He was selfish, and he knew it.

He made that decision for himself, not Sam.

Because he couldn't take it he was now going to make Sam go through it.

It was selfish, not selfless, and it made him want to cry because they were making a martyr out of him when really he was being a selfish cowardly bastard.

One year until he paid his due. One more stolen year. It wasn't like he didn't give a shit; really, he just knew the truth that Bobby and John and all the others had always tried to deny. His number was up, had been a long, long time ago, he had had more chances at life then any man rightfully should and this, this was finally it, the end of Dean Winchester.

He had a debt to the devil to pay… because lord knows surviving everything he had was the devil's work. It wasn't natural and it sure as hell wasn't God's work.

He knew it was selfish and he went through with it anyway, he knew it was exactly the thing his father had done to him; he knew the kind of guilt it was placing on Sam.

He knew it was selfish.

He knew he wasn't a martyr. A martyr was a person who died for a cause; he was dying because he was a scared selfish bastard who had had one chance too many, too many lives taken for what? To give him one more year? One more chance? One more chance he didn't deserve or want? Sam deserved a second chance, he was a good person, he was his little brother, his baby brother and he deserved the chance Dean didn't.

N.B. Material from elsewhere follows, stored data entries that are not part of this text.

(* ===== verification/AutomataTermination.v ===== *)
(** The interpreter of the automata never hangs: every operation moves the
    instruction pointer forward and no instruction moves it back, so a run ends
    within the bytes of the program, whatever they are. *)

From S2P Require Import Prelude AutomataDefs Automata.

(** ** Progress *)

Section Termination.
Context {V W : Type} `{VV : !Velocity V} `{NN : !Node V W}.
Context (code : list Z) (Hcode : zlen code < 2 ^ 31).

Implicit Types (s : AutomataRunner (V := V) (W := W)).

(** [m] takes at least [n] bytes of the program. *)
Definition moves {A} (n : Z) (m : prog AutomataRunner A) : Prop :=
  forall s a s', m s = Done a s' -> ip_ s + n <= ip_ s'.

Lemma moves_ret {A} (a : A) : moves 0 (mret a).
Proof. intros s a' s' [= _ <-]. lia. Qed.

Lemma moves_bind {A B} n1 n2 (m : prog AutomataRunner A) (k : A -> prog AutomataRunner B) :
  moves n1 m -> (forall a, moves n2 (k a)) -> moves (n1 + n2) (m ≫= k).
Proof.
  intros Hm Hk s b s' E. apply bind_Done in E as (a & s1 & E1 & E).
  apply Hm in E1. apply Hk in E. lia.
Qed.

Lemma moves_weaken {A} n n' (m : prog AutomataRunner A) : moves n m -> n' <= n -> moves n' m.
Proof. intros Hm Hn s a s' E. apply Hm in E. lia. Qed.

(** The continuation may also just not go back. *)
Lemma moves_then {A B} n (m : prog AutomataRunner A) (k : A -> prog AutomataRunner B) :
  moves n m -> (forall a, moves 0 (k a)) -> moves n (m ≫= k).
Proof.
  intros Hm Hk. eapply moves_weaken; [by eapply moves_bind|lia].
Qed.

Lemma moves_skip {A B} n (m : prog AutomataRunner A) (k : A -> prog AutomataRunner B) :
  moves 0 m -> (forall a, moves n (k a)) -> moves n (m ≫= k).
Proof. intros Hm Hk. eapply moves_weaken; [by eapply moves_bind|lia]. Qed.

Lemma moves_on_core {A} (m : prog Core A) : moves 0 (on_core m).
Proof. intros s a s'. unfold on_core. destruct (m (core s)); [|done..]. intros [= _ <-]. simpl. lia. Qed.

Lemma moves_crashing {A} c : moves 0 (crashing (A := A) c).
Proof. by intros s a s'. Qed.

Lemma load_insn_Done s insn s' :
  load_insn code s = Done insn s' ->
  znth code (ip_ s) = Some insn /\ s' = set_ip (ip_ s + 1) s /\ 0 <= ip_ s < zlen code.
Proof.
  unfold load_insn, array_get, mbind, prog_bind.
  destruct (znth code (ip_ s)) as [b|] eqn:E; [|done]. intros [= <- <-].
  pose proof (znth_is_Some code (ip_ s)) as Hr. rewrite E in Hr.
  destruct Hr as [Hr _]. specialize (Hr (ex_intro _ b eq_refl)).
  split; [done|]. rewrite u32_small by (unfold is_uint32; lia). done.
Qed.

Lemma moves_load : moves 1 (load_insn code).
Proof. intros s a s' (_ & -> & _)%load_insn_Done. simpl. lia. Qed.

Lemma moves_ip : moves 0 ip.
Proof. intros s a s' [= _ <-]. lia. Qed.

Lemma moves_debug_hook : moves 0 debug_hook.
Proof.
  intros s a s'. unfold debug_hook. destruct (_ =? 0); [intros [= _ <-]; simpl; lia|].
  destruct (negb _); intros [= _ <-]; simpl; lia.
Qed.

End Termination.

Create HintDb moves.
#[export] Hint Resolve moves_ret moves_on_core moves_crashing moves_ip moves_debug_hook : moves.
#[export] Hint Extern 1 (moves 1 (load_insn _)) => (apply moves_load; assumption) : moves.
#[export] Hint Extern 2 (moves 0 (load_insn _)) =>
  (eapply moves_weaken; [apply moves_load; assumption|lia]) : moves.
#[export] Hint Extern 3 (moves 0 (_ ≫= _)) => (apply moves_then; [|intros ?]) : moves.
#[export] Hint Extern 3 (moves 0 (if ?b then _ else _)) => destruct b : moves.
#[export] Hint Extern 1 (moves 0 (diewith _)) => apply moves_crashing : moves.

Section Rounds.
Context {V W : Type} `{VV : !Velocity V} `{NN : !Node V W}.
Context (code : list Z) (Hcode : zlen code < 2 ^ 31) (Hbytes : Forall is_uint8 code).

Implicit Types (s : AutomataRunner (V := V) (W := W)).

Lemma moves_load_event n dest : moves (V := V) (W := W) 0 (load_event_bytes code n dest).
Proof. induction n as [|n IH]; simpl; auto 20 with moves. Qed.

Lemma moves_condition endif : moves (V := V) (W := W) 1 (run_condition code endif).
Proof.
  unfold run_condition, check_argument. apply moves_skip; [auto with moves|]. intros _.
  apply moves_then; auto 20 with moves.
Qed.

Lemma moves_action endcond : moves (V := V) (W := W) 1 (run_action code endcond).
Proof.
  unfold run_action, check_argument, check_end, import_variable, insn_load_event_id, create_variable.
  apply moves_skip; [auto with moves|]. intros _.
  apply moves_then; [auto with moves|]. intros insn.
  pose proof moves_load_event. auto 30 with moves.
Qed.

(** A loop over the bytes up to [end_] of one operation. *)
Lemma run_conditions_total fuel end_ s :
  end_ - ip_ s <= Z.of_nat fuel ->
  exists o, run_conditions code fuel end_ s = Some o /\
    match o with
    | Done b s' => ip_ s <= ip_ s' /\ (b = true -> end_ <= ip_ s')
    | _ => True
    end.
Proof.
  revert s. induction fuel as [|fuel IH]; intros s Hf; cbn [run_conditions];
    (destruct (Z.ltb_spec (ip_ s) end_); [|eexists; split; [done|simpl; lia]]); [lia|].
  unfold mbind, fprog_bind, total.
  destruct (run_condition code end_ s) as [b s1|s1|k] eqn:E; [|by eexists..].
  apply moves_condition in E. destruct b; [|eexists; split; [done|simpl; split; [lia|done]]].
  destruct (IH s1) as (o & -> & Ho); [lia|]. exists o. split; [done|].
  destruct o; [split; [lia|apply Ho]|done..].
Qed.

Lemma run_actions_total fuel end_ s :
  end_ - ip_ s <= Z.of_nat fuel ->
  exists o, run_actions code fuel end_ s = Some o /\
    match o with Done _ s' => ip_ s <= ip_ s' | _ => True end.
Proof.
  revert s. induction fuel as [|fuel IH]; intros s Hf; cbn [run_actions];
    (destruct (Z.ltb_spec (ip_ s) end_); [|eexists; split; [done|simpl; lia]]); [lia|].
  unfold mbind, fprog_bind, total.
  destruct (run_action code end_ s) as [b s1|s1|k] eqn:E; [|by eexists..].
  apply moves_action in E.
  destruct (IH s1) as (o & -> & Ho); [lia|]. exists o. split; [done|].
  destruct o; [lia|done..].
Qed.

(** [m] ends, and does not go back. *)
Definition ends {A} (m : fprog AutomataRunner A) s : Prop :=
  exists o, m s = Some o /\ match o with Done _ s' => ip_ s <= ip_ s' | _ => True end.

Lemma ends_bind {A B} (m : fprog AutomataRunner A) (k : A -> fprog AutomataRunner B) s :
  ends m s -> (forall a s', m s = Some (Done a s') -> ip_ s <= ip_ s' -> ends (k a) s') ->
  ends (m ≫= k) s.
Proof.
  intros (o & E & Ho) Hk. unfold ends, mbind, fprog_bind. rewrite E.
  destruct o as [a s'|s'|c]; [|by eexists..].
  destruct (Hk a s' E Ho) as (o & -> & Ho'). exists o. split; [done|]. destruct o; [lia|done..].
Qed.

Lemma ends_total {A} (m : prog AutomataRunner A) s : moves 0 m -> ends (total m) s.
Proof.
  intros Hm. unfold ends, total. exists (m s). split; [done|].
  destruct (m s) eqn:E; [|done..]. apply Hm in E. lia.
Qed.

Lemma header_range hdr : is_uint8 hdr -> 0 <= Z.land hdr 0x0f <= 15 /\ 0 <= Z.shiftr hdr 4 <= 15.
Proof.
  unfold is_uint8. intros Hh. replace (Z.land hdr 0x0f) with (Z.land hdr (Z.ones 4)) by done.
  rewrite Z.land_ones, Z.shiftr_div_pow2 by lia.
  pose proof (Z.mod_pos_bound hdr (2 ^ 4)). split; [lia|]. split.
  - apply Z.div_pos; lia.
  - assert (hdr / 2 ^ 4 < 16); [|lia]. apply Z.div_lt_upper_bound; lia.
Qed.

Lemma operation_ends hdr s :
  is_uint8 hdr -> 0 <= ip_ s <= zlen code -> ends (run_operation code hdr) s.
Proof.
  intros Hh Hs. apply header_range in Hh as [Hif Hact]. unfold run_operation.
  apply ends_bind; [apply ends_total; auto with moves|]. intros i s0 [= <- <-] _.
  revert Hif Hact. generalize (Z.land hdr 0x0f) (Z.shiftr hdr 4). intros n1 n2 Hif Hact.
  rewrite (u32_small (ip_ s + n1)), (u32_small (ip_ s + n1 + n2)) by (unfold is_uint32; lia).
  destruct (run_conditions_total operation_fuel (ip_ s + n1) s) as (o & Eo & Ho).
  { unfold operation_fuel. lia. }
  unfold ends, mbind, fprog_bind at 1. rewrite Eo.
  destruct o as [keep s1|s1|c]; [|by eexists..]. destruct Ho as [Hs1 Hend], keep.
  - specialize (Hend eq_refl). assert (He : ends (run_actions code operation_fuel (ip_ s + n1 + n2);; total debug_hook) s1).
    { apply ends_bind.
      - apply run_actions_total. unfold operation_fuel. lia.
      - intros [] s2 _ _. apply ends_total. auto with moves. }
    destruct He as (o & E & Hle). exists o. split; [exact E|]. destruct o; [lia|done..].
  - eexists. split; [done|]. simpl. lia.
Qed.

(** Loading moves on by one byte and stays within the program. *)
Lemma ends_load {A} (k : Z -> fprog AutomataRunner A) s :
  (forall insn, is_uint8 insn -> 0 <= ip_ s < zlen code -> ends (k insn) (set_ip (ip_ s + 1) s)) ->
  exists o, (total (load_insn code) ≫= k) s = Some o /\
    match o with Done _ s' => ip_ s <= ip_ s' | _ => True end.
Proof.
  intros Hk. apply ends_bind; [apply ends_total; auto with moves|].
  intros insn s1 E _. injection E as E. apply load_insn_Done in E as (Hi & -> & Hr); [|done].
  apply Hk; [|done]. unfold znth in Hi. destruct (0 <=? ip_ s); [|done].
  by eapply Forall_lookup_1 in Hi.
Qed.

(** The fuel covers the rest of the program. *)
Lemma Run_ends fuel s :
  (1 <= fuel)%nat -> zlen code - ip_ s < Z.of_nat fuel -> ends (Run code fuel) s.
Proof.
  revert s. induction fuel as [|fuel IH]; intros s Hf1 Hf; [lia|]. simpl.
  apply ends_load. intros hdr Hh Hr. destruct (hdr =? 0).
  - eexists. split; [done|]. simpl. lia.
  - apply ends_bind; [apply operation_ends; [done|simpl; lia]|].
    intros [] s' _ Hs'. simpl in Hs'. apply IH; lia.
Qed.

Lemma Run_total s : 0 <= ip_ s -> ends (Run code (run_fuel code)) s.
Proof. intros Hs. apply Run_ends; unfold run_fuel, zlen; lia. Qed.

Lemma read_automatas_ends fuel id last_ofs last_raw_ofs s :
  (1 <= fuel)%nat -> zlen code - ip_ s < Z.of_nat fuel ->
  ends (read_automatas code fuel id last_ofs last_raw_ofs) s.
Proof.
  revert id last_ofs last_raw_ofs s. induction fuel as [|fuel IH]; intros id lo lro s Hf1 Hf; [lia|].
  simpl. apply ends_load. intros b1 _ Hr. apply ends_load. intros b2 _ Hr2.
  simpl in Hr2. destruct (_ =? 0); [eexists; split; [done|simpl; lia]|].
  apply ends_bind; [apply ends_total; auto with moves|]. intros a s1 _ Hs1. simpl in Hs1.
  apply ends_bind; [eexists; split; [done|simpl; lia]|]. intros [] s2 [= <-] _.
  apply IH; simpl; lia.
Qed.

(** A pointer before the program stops at once. *)
Lemma Run_defined s : exists o, Run code (run_fuel code) s = Some o.
Proof.
  destruct (Z.le_gt_cases 0 (ip_ s)) as [Hs|Hs].
  - destruct (Run_total s Hs) as (o & E & _). by exists o.
  - exists (Crashed OutOfBounds). unfold run_fuel. simpl. unfold mbind, fprog_bind, total, load_insn.
    unfold mbind, prog_bind, array_get, znth. by destruct (Z.leb_spec 0 (ip_ s)); [lia|].
Qed.

End Rounds.

(** ** Everything terminates *)

Section Total.
Context {V W : Type} `{VV : !Velocity V} `{NN : !Node V W}.
Context (code : list Z) (Hcode : zlen code < 2 ^ 31) (Hbytes : Forall is_uint8 code).

Implicit Types (s : AutomataRunner (V := V) (W := W)).

Lemma defined_bind {A B} (m : fprog AutomataRunner A) (k : A -> fprog AutomataRunner B) s :
  (exists o, m s = Some o) -> (forall a s', exists o, k a s' = Some o) ->
  exists o, (m ≫= k) s = Some o.
Proof.
  intros [o E] Hk. unfold mbind, fprog_bind. rewrite E. destruct o; [apply Hk|by eexists..].
Qed.

Lemma for_automata_defined body l s :
  (forall a s, exists o, body a s = Some o) -> exists o, for_automata body l s = Some o.
Proof.
  intros Hb. revert s. induction l as [|a l IH]; intros s; [by eexists|].
  simpl. apply defined_bind; [apply Hb|]. intros [] s'. apply IH.
Qed.

Lemma RunAllAutomata_defined s : exists o, RunAllAutomata code s = Some o.
Proof.
  apply defined_bind.
  - unfold apply_pending_tick. destruct (negb _); [|by eexists].
    apply defined_bind; [|by eexists]. apply for_automata_defined. by eexists.
  - intros [] s1. apply for_automata_defined. intros a s2. apply defined_bind; [by eexists|].
    intros [] s3. by apply Run_defined.
Qed.

Lemma CreateVarzAndAutomatas_defined s : exists o, CreateVarzAndAutomatas code s = Some o.
Proof.
  unfold CreateVarzAndAutomatas, mbind, fprog_bind, fmodify.
  assert (He : ends (read_automatas code (run_fuel code) 0 0 0) (set_ip 0 s)).
  { apply read_automatas_ends; [done|done|unfold run_fuel; lia|unfold run_fuel, zlen; simpl; lia]. }
  destruct He as (o & -> & Ho). destruct o; [|by eexists..]. by apply Run_defined.
Qed.

(** C34: Nothing the automata are given hangs the runner: whatever the bytes
    of the program are, creating its variables, initializing them and each round
    of all automata ends. *)
Theorem automata_terminate s :
  (exists o, InitializeState code s = Some o) /\ (exists o, RunAllAutomata code s = Some o).
Proof.
  split; [|apply RunAllAutomata_defined].
  unfold InitializeState. apply defined_bind; [apply CreateVarzAndAutomatas_defined|].
  intros [] s1. apply defined_bind; [|by eexists]. apply for_automata_defined. by eexists.
Qed.

End Total.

When the year comes to an end it won't be the first time Dean Winchester takes his last breath but he's damn sure it'll be the last.

He never told Sam about when he was a baby. Sam never knew what it felt like to be driven not by the instinct to survive but the instinct to protect, never felt like he was just too tired to care about living anymore, physically couldn't go on but for the bundle in his arms, but for the child worth more then his own life, but for his Sammy.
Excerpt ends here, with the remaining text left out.